**PROBLEM STATEMENT**
Copy the entries character for character.

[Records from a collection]

(** The node table holds exactly the ids [1..N], each once. *)
Record nodes_wf (N : Z) (nodes : node_list) : Prop := {
  nw_len : Z.of_nat (length nodes) = N;
  nw_nodup : NoDup (node_id <$> nodes);
  nw_ids : ∀ n, n ∈ nodes → 1 ≤ node_id n ≤ N
}.

(** The forwarding table follows shortest paths: the next hop of a reachable
    node is the first node of a shortest live path to it (this node for its own
    entry), the next hop of an unreachable node is [NULL]. *)
Definition routes_shortest (My_ID : Z) (es : edge_list) (nodes : node_list) : Prop :=
  ∀ n, n ∈ nodes →
    match next_hop n with
    | Some i => ∃ m, nodes !! i = Some m ∧
        if decide (node_id n = My_ID) then node_id m = My_ID
        else ∃ c d, adj es My_ID (node_id m) c ∧ path es (node_id m) (node_id n) d ∧
               shortest es My_ID (node_id n) (c + d)
    | None => ∀ c, ¬ path es My_ID (node_id n) c
    end.

(** Two edge tables with the same live links. *)
Definition same_links (es es' : edge_list) : Prop := ∀ u v c, adj es u v c ↔ adj es' u v c.

(** A four-node network used by the examples: the link 1-4 is dead, and the
    two-hop path 1-2-3 is cheaper than the direct link 1-3. *)
Definition demo_edges : edge_list :=
  [mk_edge 1 2 1 0 (Some 0%nat) (Some 1%nat); mk_edge 2 1 1 0 (Some 1%nat) (Some 0%nat);
   mk_edge 2 3 2 10 (Some 1%nat) (Some 2%nat); mk_edge 3 2 2 0 (Some 2%nat) (Some 1%nat);
   mk_edge 1 3 10 0 (Some 0%nat) (Some 2%nat); mk_edge 1 4 1 11 (Some 0%nat) (Some 3%nat)].
Definition demo_addr (i : Z) : sockaddr_in := mk_sockaddr i 8000.
Definition demo_node (i : Z) : node := mk_node i (demo_addr i) (demo_addr (i + 1)) None.
Definition demo_nodes : node_list := [demo_node 3; demo_node 1; demo_node 2; demo_node 4].
Definition demo_ls : link_state :=
  mk_ls [7; 7; 7; 7] [true; true; true; true] [9; 9; 9; 9] 4.

(** Three nodes whose two-hop path costs more than [uint32_t] holds. *)
Definition wrap_edges : edge_list :=
  [mk_edge 1 2 4294967290 0 (Some 0%nat) (Some 1%nat);
   mk_edge 2 3 10 0 (Some 1%nat) (Some 2%nat);
   mk_edge 1 3 4294967291 0 (Some 0%nat) (Some 2%nat)].

(** ** Views of the arrays *)

Definition dist (ls : link_state) (i : Z) : Z := default 0 (aget (distances ls) i).
Definition par (ls : link_state) (i : Z) : Z := default 0 (aget (parent_of ls) i).
Definition settled (ls : link_state) (i : Z) : bool := default false (aget (in_set ls) i).

Section views.
Context (N : Z) (ls : link_state) (Hwf : arrays_wf N ls).

Lemma aget_dist i : 0 ≤ i < N → aget (distances ls) i = Some (dist ls i).
Proof.
  intros Hi. rewrite <-(aw_dist _ _ Hwf) in Hi. unfold dist.
  by destruct (aget_is_Some _ _ Hi) as [x ->].
Qed.
Lemma aget_par i : 0 ≤ i < N → aget (parent_of ls) i = Some (par ls i).
Proof.
  intros Hi. rewrite <-(aw_par _ _ Hwf) in Hi. unfold par.
  by destruct (aget_is_Some _ _ Hi) as [x ->].
Qed.
Lemma aget_settled i : 0 ≤ i < N → aget (in_set ls) i = Some (settled ls i).
Proof.
  intros Hi. rewrite <-(aw_set _ _ Hwf) in Hi. unfold settled.
  by destruct (aget_is_Some _ _ Hi) as [x ->].
Qed.

Lemma set_distance_ok i d :
  0 ≤ i < N → ∃ ls', set_distance i d ls = Some ls' ∧ arrays_wf N ls' ∧
    (∀ j, dist ls' j = if decide (i = j) then d else dist ls j) ∧
    (∀ j, par ls' j = par ls j) ∧ (∀ j, settled ls' j = settled ls j).
Proof.
  intros Hi. unfold set_distance. destruct Hwf as [? Hd ? ?].
  destruct (aset (distances ls) i d) as [a|] eqn:E.
  2:{ rewrite aset_ok in E by lia. done. }
  eexists. split; [done|]. split_and!; [|intros j|done..].
  - constructor; simpl; [done| |done..]. by rewrite (aset_length _ _ _ _ E).
  - unfold dist. simpl. rewrite (aget_aset _ _ _ _ _ E). by case_decide.
Qed.

Lemma set_parent_ok i p :
  0 ≤ i < N → ∃ ls', set_parent i p ls = Some ls' ∧ arrays_wf N ls' ∧
    (∀ j, par ls' j = if decide (i = j) then p else par ls j) ∧
    (∀ j, dist ls' j = dist ls j) ∧ (∀ j, settled ls' j = settled ls j).
Proof.
  intros Hi. unfold set_parent. destruct Hwf as [? ? ? Hp].
  destruct (aset (parent_of ls) i p) as [a|] eqn:E.
  2:{ rewrite aset_ok in E by lia. done. }
  eexists. split; [done|]. split_and!; [|intros j|done..].
  - constructor; simpl; [done..|]. by rewrite (aset_length _ _ _ _ E).
  - unfold par. simpl. rewrite (aget_aset _ _ _ _ _ E). by case_decide.
Qed.

Lemma set_in_set_ok i b :
  0 ≤ i < N → ∃ ls', set_in_set i b ls = Some ls' ∧ arrays_wf N ls' ∧
    (∀ j, settled ls' j = if decide (i = j) then b else settled ls j) ∧
    (∀ j, dist ls' j = dist ls j) ∧ (∀ j, par ls' j = par ls j).
Proof.
  intros Hi. unfold set_in_set. destruct Hwf as [? ? Hs ?].
  destruct (aset (in_set ls) i b) as [a|] eqn:E.
  2:{ rewrite aset_ok in E by lia. done. }
  eexists. split; [done|]. split_and!; [|intros j|done..].
  - constructor; simpl; [done..| |done]. by rewrite (aset_length _ _ _ _ E).
  - unfold settled. simpl. rewrite (aget_aset _ _ _ _ _ E). by case_decide.
Qed.
End views.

**REPLY**
(** The node table holds exactly the ids [1..N], each once. *)
Record nodes_wf (N : Z) (nodes : node_list) : Prop := {
  nw_len : Z.of_nat (length nodes) = N;
  nw_nodup : NoDup (node_id <$> nodes);
  nw_ids : ∀ n, n ∈ nodes → 1 ≤ node_id n ≤ N
}.

(** The forwarding table follows shortest paths: the next hop of a reachable
    node is the first node of a shortest live path to it (this node for its own
    entry), the next hop of an unreachable node is [NULL]. *)
Definition routes_shortest (My_ID : Z) (es : edge_list) (nodes : node_list) : Prop :=
  ∀ n, n ∈ nodes →
    match next_hop n with
    | Some i => ∃ m, nodes !! i = Some m ∧
        if decide (node_id n = My_ID) then node_id m = My_ID
        else ∃ c d, adj es My_ID (node_id m) c ∧ path es (node_id m) (node_id n) d ∧
               shortest es My_ID (node_id n) (c + d)
    | None => ∀ c, ¬ path es My_ID (node_id n) c
    end.

(** Two edge tables with the same live links. *)
Definition same_links (es es' : edge_list) : Prop := ∀ u v c, adj es u v c ↔ adj es' u v c.

(** A four-node network used by the examples: the link 1-4 is dead, and the
    two-hop path 1-2-3 is cheaper than the direct link 1-3. *)
Definition demo_edges : edge_list :=
  [mk_edge 1 2 1 0 (Some 0%nat) (Some 1%nat); mk_edge 2 1 1 0 (Some 1%nat) (Some 0%nat);
   mk_edge 2 3 2 10 (Some 1%nat) (Some 2%nat); mk_edge 3 2 2 0 (Some 2%nat) (Some 1%nat);
   mk_edge 1 3 10 0 (Some 0%nat) (Some 2%nat); mk_edge 1 4 1 11 (Some 0%nat) (Some 3%nat)].
Definition demo_addr (i : Z) : sockaddr_in := mk_sockaddr i 8000.
Definition demo_node (i : Z) : node := mk_node i (demo_addr i) (demo_addr (i + 1)) None.
Definition demo_nodes : node_list := [demo_node 3; demo_node 1; demo_node 2; demo_node 4].
Definition demo_ls : link_state :=
  mk_ls [7; 7; 7; 7] [true; true; true; true] [9; 9; 9; 9] 4.

(** Three nodes whose two-hop path costs more than [uint32_t] holds. *)
Definition wrap_edges : edge_list :=
  [mk_edge 1 2 4294967290 0 (Some 0%nat) (Some 1%nat);
   mk_edge 2 3 10 0 (Some 1%nat) (Some 2%nat);
   mk_edge 1 3 4294967291 0 (Some 0%nat) (Some 2%nat)].

(** ** Views of the arrays *)

Definition dist (ls : link_state) (i : Z) : Z := default 0 (aget (distances ls) i).
Definition par (ls : link_state) (i : Z) : Z := default 0 (aget (parent_of ls) i).
Definition settled (ls : link_state) (i : Z) : bool := default false (aget (in_set ls) i).

Section views.
Context (N : Z) (ls : link_state) (Hwf : arrays_wf N ls).

Lemma aget_dist i : 0 ≤ i < N → aget (distances ls) i = Some (dist ls i).
Proof.
  intros Hi. rewrite <-(aw_dist _ _ Hwf) in Hi. unfold dist.
  by destruct (aget_is_Some _ _ Hi) as [x ->].
Qed.
Lemma aget_par i : 0 ≤ i < N → aget (parent_of ls) i = Some (par ls i).
Proof.
  intros Hi. rewrite <-(aw_par _ _ Hwf) in Hi. unfold par.
  by destruct (aget_is_Some _ _ Hi) as [x ->].
Qed.
Lemma aget_settled i : 0 ≤ i < N → aget (in_set ls) i = Some (settled ls i).
Proof.
  intros Hi. rewrite <-(aw_set _ _ Hwf) in Hi. unfold settled.
  by destruct (aget_is_Some _ _ Hi) as [x ->].
Qed.

Lemma set_distance_ok i d :
  0 ≤ i < N → ∃ ls', set_distance i d ls = Some ls' ∧ arrays_wf N ls' ∧
    (∀ j, dist ls' j = if decide (i = j) then d else dist ls j) ∧
    (∀ j, par ls' j = par ls j) ∧ (∀ j, settled ls' j = settled ls j).
Proof.
  intros Hi. unfold set_distance. destruct Hwf as [? Hd ? ?].
  destruct (aset (distances ls) i d) as [a|] eqn:E.
  2:{ rewrite aset_ok in E by lia. done. }
  eexists. split; [done|]. split_and!; [|intros j|done..].
  - constructor; simpl; [done| |done..]. by rewrite (aset_length _ _ _ _ E).
  - unfold dist. simpl. rewrite (aget_aset _ _ _ _ _ E). by case_decide.
Qed.

Lemma set_parent_ok i p :
  0 ≤ i < N → ∃ ls', set_parent i p ls = Some ls' ∧ arrays_wf N ls' ∧
    (∀ j, par ls' j = if decide (i = j) then p else par ls j) ∧
    (∀ j, dist ls' j = dist ls j) ∧ (∀ j, settled ls' j = settled ls j).
Proof.
  intros Hi. unfold set_parent. destruct Hwf as [? ? ? Hp].
  destruct (aset (parent_of ls) i p) as [a|] eqn:E.
  2:{ rewrite aset_ok in E by lia. done. }
  eexists. split; [done|]. split_and!; [|intros j|done..].
  - constructor; simpl; [done..|]. by rewrite (aset_length _ _ _ _ E).
  - unfold par. simpl. rewrite (aget_aset _ _ _ _ _ E). by case_decide.
Qed.

Lemma set_in_set_ok i b :
  0 ≤ i < N → ∃ ls', set_in_set i b ls = Some ls' ∧ arrays_wf N ls' ∧
    (∀ j, settled ls' j = if decide (i = j) then b else settled ls j) ∧
    (∀ j, dist ls' j = dist ls j) ∧ (∀ j, par ls' j = par ls j).
Proof.
  intros Hi. unfold set_in_set. destruct Hwf as [? ? Hs ?].
  destruct (aset (in_set ls) i b) as [a|] eqn:E.
  2:{ rewrite aset_ok in E by lia. done. }
  eexists. split; [done|]. split_and!; [|intros j|done..].
  - constructor; simpl; [done..| |done]. by rewrite (aset_length _ _ _ _ E).
  - unfold settled. simpl. rewrite (aget_aset _ _ _ _ _ E). by case_decide.
Qed.
End views.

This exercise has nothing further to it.